We have reclassified certain prior year balance sheet amounts presented in our Annual Report on Form 10-K for the year ended December 31, 2010. We made these changes so that the classifications of our assets and liabilities are more consistent with the asset and liability classifications used by our new parent company, CenturyLink. These reclassifications primarily included: $241 million from accrued expenses and other current liabilities, $109 million from benefit plan obligations, net, $232 million to accounts payable, $118 million to other deferred credits, $63 million to net property, plant and equipment and $59 million from capitalized software, net.

We record intercompany charges at the amounts billed to us by our affiliates. Regulatory rules require certain expenses to be recorded at market price or fully distributed cost. Our compliance with regulations is subject to review by regulators. Adjustments to intercompany charges that result from these reviews are recorded in the period they become known.

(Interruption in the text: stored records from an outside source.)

(* ===== verification/Consumers.v ===== *)
(** * The other consumers of the runtime ([canon-runtime/src/consumers/])

    One section per consumer: the watchdog, the goal graph, the analyst, the
    dispatcher with its forwarding consumer, the registry of agents, the
    diagnostics trigger, the failure store and the error logger.  A handler
    takes the event and the consumer's state to the new state, the outcome and
    what was emitted; [None] is a panic, which also follows from a call of
    [EventOutcome::emit] or [emit_many].

    The theorems: the watchdog brings the runtime down exactly when a stage was
    silent for its threshold; a surviving goal graph is empty and a surviving
    analyst never asked; the pruned window of the error logger is the full
    history; diagnostics are spaced by the cooldown; endpoints are handed out in
    turn. *)
From Stdlib Require Import Floats.SpecFloat.
From stdpp Require Import pretty sorting.
From S2P Require Import Prelude Json Text PatchParser TextFormat Paths Wire SemanticState SemanticText Gatekeeper Objectives Goal LoopPolicy EventShape KernelTypes Events EventBus.
Open Scope string_scope.

(** ** Forbidden emissions *)

Section Outcome.
Context {V : Type}.
Definition outcome_emit (_event : RuntimeEvent.t V) (_file : string) (_line : N) : option (EventOutcome V) := None.
Definition outcome_emit_many (_events : list (RuntimeEvent.t V)) (_file : string) (_line : N) : option (EventOutcome V) := None.
End Outcome.

(** A run of a handler over events. *)
Section Run.
Context {S E : Type} (step : E -> S -> option S).
Fixpoint run_all (evs : list E) (s : S) : option S :=
  match evs with [] => Some s | e :: rest => s ← step e s; run_all rest s end.
Lemma run_all_app l1 l2 s : run_all (l1 ++ l2)%list s = (s ← run_all l1 s; run_all l2 s).
Proof. revert s. induction l1 as [|e l1 IH]; intros s; cbn; [done|]. destruct (step e s); cbn; [apply IH|done]. Qed.
(** An invariant of the steps holds after a run. *)
Lemma run_all_inv (P : S -> Prop) : (forall e s s', P s -> step e s = Some s' -> P s') ->
  forall evs s s', P s -> run_all evs s = Some s' -> P s'.
Proof.
  intros Hstep evs. induction evs as [|e evs IH]; intros s s' HP; cbn; [by intros [= <-]|].
  destruct (step e s) as [s1|] eqn:Es; cbn; [|done]. eauto.
Qed.
End Run.

(** ** The watchdog ([watchdog_consumer.rs]) *)

Definition STAGE_THRESHOLDS : list (string * N) := [("observed", 10); ("planned", 15); ("acted", 15); ("verified", 20); ("rewarded", 25)]%N.
Record Watchdog := MkWatchdog { wd_current_tick : N; wd_last_stage_tick : gmap string N }.
#[export] Instance Watchdog_eta : Eta Watchdog := fun w => MkWatchdog (wd_current_tick w) (wd_last_stage_tick w).
Definition stage_watchdog_new : Watchdog := MkWatchdog 0 (foldl (fun m s => <[ s.1 := 0%N ]> m) ∅ STAGE_THRESHOLDS).

Section Watch.
Context {V : Type} `{Json V}.
(** The place of a call and fresh identifiers. *)
Context (site : string -> string * N) (fresh : string -> string).
Implicit Types (w : Watchdog) (e : RuntimeEvent.t V).

Definition idle_ticks w (stage : string) : N := wd_current_tick w - default 0%N (wd_last_stage_tick w !! stage).
Definition stall_event (stage : string) (idle : N) : RuntimeEvent.t V :=
  RuntimeEvent.ErrorOccurred (new_error_occurred "watchdog_stall" "watchdog" ("Stage '" +:+ stage +:+ "' has not fired in " +:+ pretty idle +:+ " ticks") "warning"
    (jobj {[ "stage" := jstr stage; "idle_ticks" := jnum idle ]}) None (fresh stage)).
Definition stall_of w (entry : string * N) : option (RuntimeEvent.t V) :=
  let idle := idle_ticks w entry.1 in
  if ((0 <? idle) && (idle mod entry.2 =? 0))%N then Some (stall_event entry.1 idle) else None.
Definition stalled w : list (RuntimeEvent.t V) := omap (stall_of w) STAGE_THRESHOLDS.
Definition stage_reset (stage : string) w : Watchdog * EventOutcome V :=
  (w <| wd_last_stage_tick := <[ stage := wd_current_tick w ]> (wd_last_stage_tick w) |>, NoOp "watchdog_stage_reset").
Definition watchdog_on_event e w : option (Watchdog * EventOutcome V) :=
  match e with
  | RuntimeEvent.CapabilityRequested _ => Some (w, NoOp "watchdog_capability_requested")
  | RuntimeEvent.Tick t =>
      let w := w <| wd_current_tick := Tick.tick t |> in
      match stalled w with
      | [] => Some (w, NoOp "watchdog_all_stages_healthy")
      | evs => let '(file, line) := site "watchdog_consumer" in o ← outcome_emit_many evs file line; Some (w, o)
      end
  | RuntimeEvent.LoopObserved _ => Some (stage_reset "observed" w)
  | RuntimeEvent.PlanningCompleted _ => Some (stage_reset "planned" w)
  | RuntimeEvent.LoopActed _ => Some (stage_reset "acted" w)
  | RuntimeEvent.LoopVerified _ => Some (stage_reset "verified" w)
  | RuntimeEvent.LoopRewarded _ => Some (stage_reset "rewarded" w)
  | RuntimeEvent.Code _ | RuntimeEvent.Debug _ | RuntimeEvent.Edit _ | RuntimeEvent.ErrorOccurred _ | RuntimeEvent.GoodnessSnapshot _ | RuntimeEvent.RouteTick _
  | RuntimeEvent.RouteSelected _ | RuntimeEvent.Cargo _ | RuntimeEvent.File _ | RuntimeEvent.Bash _ | RuntimeEvent.Llm _ => Some (w, NoOp "non_actionable_event")
  | _ => Some (w, NoOp "watchdog_not_a_stage_event")
  end.
Definition watchdog_run (evs : list (RuntimeEvent.t V)) w : option Watchdog := run_all (fun e w => fst <$> watchdog_on_event e w) evs w.
End Watch.

(** ** The goal graph ([goal_graph_consumer.rs]) *)

Record GoalGraphNode := MkGoalNode { gn_node_id : string; gn_description : string; gn_deps : list string; gn_caps : list string; gn_node_type : string; gn_priority : N; gn_retracted : bool }.
#[export] Instance GoalGraphNode_eta : Eta GoalGraphNode := fun n =>
  MkGoalNode (gn_node_id n) (gn_description n) (gn_deps n) (gn_caps n) (gn_node_type n) (gn_priority n) (gn_retracted n).
Record GoalGraph := MkGoalGraph { gg_nodes : gmap string GoalGraphNode; gg_edges : list (string * string) }.
Record GoalGraphConsumer := MkGoalGraphConsumer { gc_graph : GoalGraph; gc_last_checkpoint_seq : N }.
Definition goal_graph_new : GoalGraphConsumer := MkGoalGraphConsumer (MkGoalGraph ∅ []) 0.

Because of the significance of the services we provide to our affiliates and our other affiliates transactions, the results of operations, financial position, and cash flows presented herein are not necessarily indicative of the results of operations, financial position and cash flows we would have achieved had we operated as a stand-alone entity during the periods presented.

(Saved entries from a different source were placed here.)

(** * OGR vector import/export of the map editor: a shallow embedding

    The development follows [src/gdal/ogr_file_format.cpp].  Every
    definition names the C++ function it renders.  Conventions:

    - [int] values are [Z], with the range of 32 bits written out where
      the code can leave it; a finite [double] is the rational ([Q]) it
      denotes, and the arithmetic on doubles rounds as IEEE 754 binary64
      does ([double_add], [double_mul], [double_div] below); infinities
      and NaN are not represented;
    - [QString], [QByteArray] and [const char*] are [string]; a null
      [const char*] is the empty string where the code measures it with
      [qstrlen], and an [option] where the code tests it;
    - pointers to map colors and symbols are indices into the map's color
      and symbol lists (both lists only ever grow at their end during an
      import, so an index names one entity for the whole import);
    - [QHash] caches are [gmap]s from the key string;
    - the GDAL/OGR and Qt services the code calls (style-string parsing,
      RGB decoding, number formatting, coordinate transformations) are
      variables of the enclosing section. *)

From Stdlib Require Import ZArith QArith Qabs Qround Lia List String Ascii.
From Stdlib Require Import DecimalString.
From stdpp Require Import gmap strings list.

Set Warnings "-register-all".

Open Scope string_scope.
Open Scope list_scope.
Open Scope Z_scope.

(** ** Text objects and their alignment *)

Module TextObject.

Inductive HorizontalAlignment := AlignLeft | AlignHCenter | AlignRight.

Inductive VerticalAlignment := AlignBaseline | AlignTop | AlignVCenter | AlignBottom.

Record Alignment := mkAlignment {
  h_align : HorizontalAlignment;
  v_align : VerticalAlignment
}.

Definition setHorizontalAlignment (h : HorizontalAlignment) (t : Alignment) : Alignment :=
  {| h_align := h; v_align := v_align t |}.

Definition setVerticalAlignment (v : VerticalAlignment) (t : Alignment) : Alignment :=
  {| h_align := h_align t; v_align := v |}.

End TextObject.

Import TextObject.

(** [applyLabelAnchor(anchor, text_object)].  The C++ [/] and [%] on
    [int] truncate towards zero ([Z.quot], [Z.rem]).  [None] stands for
    reaching [Q_UNREACHABLE()]. *)
Definition applyLabelAnchor (anchor : Z) (text_object : Alignment) : option Alignment :=
  let v_align := Z.quot (anchor - 1) 3 in
  match
    match v_align with
    | 0 => Some (setVerticalAlignment AlignBaseline text_object)
    | 1 => Some (setVerticalAlignment AlignVCenter text_object)
    | 2 => Some (setVerticalAlignment AlignTop text_object)
    | 3 => Some (setVerticalAlignment AlignBottom text_object)
    | _ => None
    end
  with
  | None => None
  | Some text_object =>
      let h_align := Z.rem (anchor - 1) 3 in
      match h_align with
      | 0 => Some (setHorizontalAlignment AlignLeft text_object)
      | 1 => Some (setHorizontalAlignment AlignHCenter text_object)
      | 2 => Some (setHorizontalAlignment AlignRight text_object)
      | _ => None
      end
  end.

(** The anchor table as the specification words it. *)
Definition v_align_table (v : Z) : option VerticalAlignment :=
  if decide (v = 0) then Some AlignBaseline
  else if decide (v = 1) then Some AlignVCenter
  else if decide (v = 2) then Some AlignTop
  else if decide (v = 3) then Some AlignBottom
  else None.

Definition h_align_table (h : Z) : option HorizontalAlignment :=
  if decide (h = 0) then Some AlignLeft
  else if decide (h = 1) then Some AlignHCenter
  else if decide (h = 2) then Some AlignRight
  else None.

(** ** Numbers, strings, outcomes *)

(** *** Floating point

    [pow2 e] is the rational 2^e. *)
Definition pow2 (e : Z) : Q :=
  match e with
  | Z0 => 1
  | Zpos p => inject_Z (Zpos (2 ^ p))
  | Zneg p => 1 # (2 ^ p)
  end.

(** The exponent [e] of a positive rational: 2^e <= a < 2^(e+1). *)
Definition binary_exponent (a : Q) : Z :=
  let e := Z.log2 (Qnum a) - Z.log2 (Zpos (Qden a)) in
  if Qle_bool (pow2 e) a then e else e - 1.

(** To the nearest integer, halfway cases to the even one. *)
Definition round_half_even (m : Q) : Z :=
  let f := Qfloor m in
  match Qcompare (m - inject_Z f) (1 # 2) with
  | Lt => f
  | Gt => f + 1
  | Eq => if Z.even f then f else f + 1
  end.

(** A positive rational rounded to [prec] significant bits, the unit
    in the last place being no smaller than 2^[emin] (the subnormal
    numbers). *)
Definition round_magnitude (prec emin : Z) (a : Q) : Q :=
  let u := Z.max (binary_exponent a - (prec - 1)) emin in
  (inject_Z (round_half_even (a * pow2 (- u))) * pow2 u)%Q.

(** Rounding to the nearest number of a binary floating-point format,
    ties to even, which is the rounding of the arithmetic of C++ on
    the machines the program is built for.  A result beyond the largest
    finite number of the format would be an infinity and has no
    faithful value here. *)
Definition round_binary (prec emin : Z) (q : Q) : Q :=
  Qred match Qcompare q 0 with
       | Eq => 0
       | Gt => round_magnitude prec emin q
       | Lt => - round_magnitude prec emin (- q)
       end.

(** IEEE 754 binary64 ([double]) and binary32 ([float]); a literal
    such as [0.1] is [round_double (1 # 10)]. *)
Definition round_double : Q -> Q := round_binary 53 (-1074).

Definition round_float : Q -> Q := round_binary 24 (-149).

(** [x + y], [x - y], [x * y] and [x / y] on [double].  A division by
    zero gives an infinity or NaN in C++ and is not represented. *)
Definition double_add (x y : Q) : Q := round_double (x + y).

Definition double_sub (x y : Q) : Q := round_double (x - y).

Definition double_mul (x y : Q) : Q := round_double (x * y).

Definition double_div (x y : Q) : Q := round_double (x / y).

(** *** [int] *)

Definition INT_MIN : Z := - 2 ^ 31.

Definition INT_MAX : Z := 2 ^ 31 - 1.

(** [int(d)]: the fraction is discarded.  For a value outside the
    range of [int] the C++ standard leaves the behaviour undefined;
    the conversion instruction of x86-64 gives [INT_MIN], which is the
    value taken here. *)
Definition int_of_double (d : Q) : Z :=
  let t := Z.quot (Qnum d) (Zpos (Qden d)) in
  if (INT_MIN <=? t) && (t <=? INT_MAX) then t else INT_MIN.

(** [a + b] on [int]; the sum wraps around at 32 bits (an overflow is
    undefined in C++; two's complement machines wrap). *)
Definition int_add (a b : Z) : Z := (a + b - INT_MIN) mod 2 ^ 32 + INT_MIN.

(** [qRound(double)] of Qt 5:
    [d >= 0.0 ? int(d + 0.5) : int(d - double(int(d-1)) + 0.5) + int(d-1)]. *)
Definition qRound (d : Q) : Z :=
  if Qle_bool 0 d then int_of_double (double_add d (1 # 2))
  else
    let below := int_of_double (double_sub d 1) in
    int_add (int_of_double (double_add (double_sub d (inject_Z below)) (1 # 2))) below.

(** [std::round]: to the nearest integer, halfway cases away from zero
    (the result, a [double], is exact). *)
Definition std_round (d : Q) : Z :=
  if Qle_bool 0 d then Qfloor (d + (1 # 2)) else Qceiling (d - (1 # 2)).

(** [qBound(min, val, max)] is [qMax(min, qMin(max, val))]. *)
Definition qBound (min val max : Z) : Z := Z.max min (Z.min max val).

(** [QString::number(int)]: the decimal numeral. *)
Definition QString_number_int (n : Z) : string :=
  NilZero.string_of_int (Z.to_int n).

(** [QStringRef::toInt(&ok)] in base 10, on the numerals the importer
    reads back (an optional sign and decimal digits); [None] is [ok = false]. *)
Definition QString_toInt (s : string) : option Z :=
  match s with
  | EmptyString => None
  | _ => match NilEmpty.int_of_string s with
         | Some d => Some (Z.of_int d)
         | None => None
         end
  end.

(** [QString::mid(position, n)] / [QStringRef(&s, position, n)]. *)
Definition QStringRef (s : string) (position n : nat) : string :=
  String.substring position n s.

We provide to our affiliates telecommunications services that we also provide to external customers. In addition, we provide to our affiliates computer system development and support services. We also purchase services from our affiliates including telecommunications services and marketing and employee-related support services. In the normal course of business, we transfer assets and liabilities to and from CenturyLink and its affiliates based on carrying value. We have recorded $99 million of non-cash dividends associated with asset transfers to CenturyLink during the six months ended September 30, 2011.

Recent Accounting Pronouncements.

 

   

In September 2011, the Financial Accounting Standards Board ("FASB") issued Accounting Standards Update ("ASU") 2011-08, Intangible—Goodwill and Other (Topic 350): Testing Goodwill for Impairment. This update simplifies the goodwill impairment assessment by allowing a company to first review qualitative factors to determine the likelihood of whether the fair value of a reporting unit is less than its carrying amount before applying the two-step goodwill impairment test. If it is determined that it is more likely than not that the fair value of a reporting unit is greater than its carrying amount, the company would not be required to perform the two-step goodwill impairment test for that reporting unit. This update is effective for interim and annual goodwill impairment tests performed for fiscal years beginning after December 15, 2011 with early adoption permitted. This ASU, which we adopted during the third quarter of 2011, did not have any impact on our consolidated financial statements.

 

   

In October 2009, the FASB issued ASU 2009-13, Revenue Recognition (Topic 605): Multiple-Deliverable Revenue Arrangements. This update requires the use of the relative selling price method when allocating revenue in these types of arrangements. This method requires a vendor to use its best estimate of selling price if neither vendor specific objective evidence nor third party evidence of selling price exists when evaluating multiple deliverable arrangements. This standard update was effective for us on January 1, 2011 and we have adopted it prospectively for revenue arrangements entered into or materially modified after January 1, 2011. This standard update has not had and will not have a material impact on our consolidated financial statements.